L(d)- and K(b)-binding epitopes processed by murine dendritic cells (DC) pulsed with exogenous, particulate hepatitis B surface antigen (HBsAg) are presented to cytotoxic T lymphocytes (CTL). The specific and dose-dependent induction of IFN-gamma release and cytotoxicity in CTL by metabolically active DC did not depend on antigenic peptides contaminating the particles, was cytochalasin D resistant, independent of the maturation state of DC, and blocked by primaquine, amiloride and NH(4)Cl (indicating involvement of acid proteolysis). The specific immunostimulatory phenotype of pulsed DC was maintained for about 3 h after the end of the pulse but rapidly decayed thereafter.
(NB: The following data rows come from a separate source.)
(** What a reversal did: the original is marked, and a posted journal holds the
    entries with their sides swapped. *)
Lemma reverse_ok (id : nat) (now : Z) (d : DB) (fs : list bool) (rid : nat) (s' : session) :
  ReverseJournal id now d (d, fs) = (Ok rid, s') ->
  exists j ids fs', let es := omap (fun e => if (JournalID e =? id)%nat then with_code d e else None) (entries d) in
    let rev := (fun x => mkInput x.2 (Credit x.1) (Debit x.1)) <$> es in
    journals d !! id = Some j /\ JStatus j = JournalStatusPosted /\ validate rev = Ok tt
    /\ rid = length (journals d)
    /\ Forall2 (fun e i => exists a, find_account (AccountCode e) (accounts d) 0 = Some (i, a)) rev ids
    /\ s' = (with_journal (set_journals d (alter (fun j => set_jstatus JournalStatusReversed (PostedAt j) j) id (journals d)))
               (mkJournal RefTypeAdjustment (Some id) JournalStatusPosted (Some now) now) (written rid now rev ids), fs').
Proof.
  unfold ReverseJournal. intros H. apply bind_ok in H as ([j es] & s1 & H1 & H).
  unfold GetJournalWithEntries in H1. run_inv H1. destruct (journals d !! id) as [j0|] eqn:Ej; run_inv H1.
  case_bool_decide as Hp; [|run_inv H]. apply bind_ok in H as (rev & s2 & H2 & H).
  apply reverse_entries_ok in H2 as [[fs2 ->] ->].
  apply bind_ok in H as (r & s3 & H3 & H). apply create_journal_ok in H3 as (Hv & -> & ids & fs3 & -> & HF).
  apply bind_ok in H as (u1 & s4 & H4 & H). run_inv H4. apply bind_ok in H as (u2 & s5 & H5 & H). run_inv H5.
  apply bind_ok in H as (u3 & s6 & H6 & H). apply post_journal_ok in H6 as (j2 & fs6 & Hj2 & _ & ->). run_inv H.
  exists j, ids, fs6. split; [done|]. split; [done|]. split; [exact Hv|]. split; [done|]. split; [exact HF|].
  f_equal. unfold with_journal, set_journals, set_entries in *. simpl in *. f_equal.
  etransitivity; [apply alter_alter_snoc; by eapply lookup_lt_Some|done].
Qed.

Lemma books_op (o : ledger_op) (d : DB) (fs : list bool) : books d -> books (transaction (ledger_body o) (d, fs)).2.1.
Proof.
  intros Hb. destruct (transaction (ledger_body o) (d, fs)) as [[a|e] s'] eqn:E; simpl.
  2: { apply transaction_rolls_back in E. by rewrite E. }
  apply transaction_commits in E as (fs1 & fs2 & E). destruct s' as [d' fs']. simpl in *.
  destruct o as [rt ri l now|id now|id now]; simpl in E.
  - apply create_journal_ok in E as (Hv & -> & ids & fs3 & [= -> _] & HF). by apply books_with_journal.
  - run_inv E. apply post_journal_ok in Hm as (j & fs3 & _ & _ & [= -> _]). apply books_status; [by rewrite length_alter|done].
  - apply reverse_ok in E as (j & ids & fs3 & _ & _ & Hv & -> & HF & [= -> _]).
    set (js := alter _ id (journals d)).
    assert (length (journals d) = length js) as El by (unfold js; by rewrite length_alter).
    rewrite El. apply (books_with_journal (set_journals d js)); [by apply books_status|done|done].
Qed.

Lemma books_run (ops : list ledger_op) (s : session) : books s.1 -> books (ledger_run s ops).1.
Proof.
  revert s. induction ops as [|o ops IH]; intros [d fs] Hb; [done|]. apply IH. simpl. by apply books_op.
Qed.

(** ** The trial balance *)

Definition sum_rows (f : TrialRow -> Z) (l : list TrialRow) : Z := sumZ (f <$> l).

Lemma sum_rows_perm (g : TrialRow -> Z) (l k : list TrialRow) : l ≡ₚ k -> sum_rows g l = sum_rows g k.
Proof. unfold sum_rows. induction 1; rewrite ?sumZ_fmap_cons; lia || congruence. Qed.

Lemma sum_rows_filter (g : TrialRow -> Z) (l : list TrialRow) :
  Forall (fun r => has_side r = false -> g r = 0) l ->
  sum_rows g (filter (fun r => has_side r = true) l) = sum_rows g l.
Proof.
  unfold sum_rows. induction 1 as [|r l Hr _ IH]; [done|]. destruct (has_side r) eqn:E.
  - rewrite filter_cons_True by done. by rewrite !sumZ_fmap_cons, IH.
  - rewrite filter_cons_False by (by rewrite E). rewrite sumZ_fmap_cons, IH, Hr by done. lia.
Qed.

Lemma sum_rows_imap (g : TrialRow -> Z) (h : nat -> Account -> TrialRow) (l : list Account) (k : nat) (v : nat -> Z) :
  (forall i a, g (h i a) = v i) ->
  sum_rows g (imap (fun i => h (k + i)%nat) l) = foldr (fun i t => v i + t) 0 (seq k (length l)).
Proof.
  intros Hv. unfold sum_rows. revert k. induction l as [|a l IH]; intros k; [done|].
  rewrite imap_cons, sumZ_fmap_cons, Hv. simpl. f_equal; [f_equal; lia|].
  rewrite <- (IH (S k)). do 2 f_equal. apply imap_ext. intros i x _. simpl. f_equal. lia.
Qed.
Processing of L(d)- and K(b)-binding epitopes from exogenous HBsAg particles by pulsed DC for presentation was TAP independent. Surface-associated 'empty' (presentation-deficient) 64(+) L(d) molecules (defined by the mAb 64-3-7), but not trimeric (presentation-competent) 30(+) L(d) molecules (defined by the mAb 30-5-7) had to be available during the pulse of DC with exogenous HBsAg particles to generate 30(+) L(d)molecules that present the antigenic S(28-39) peptide. Exogenous beta2-microglobulin present during the pulse of DC with HBsAg particles facilitated presentation of L(d)- and K(b)-restricted epitopes. DC generated from bone marrow progenitors in vitro, as well as splenic and liver DC (generated in vivo) presented epitopes to specific CTL. HBsAg particles thus efficiently enter an alternative processing pathway in DC that leads to presentation of epitopes to MHC class I-restricted CTL.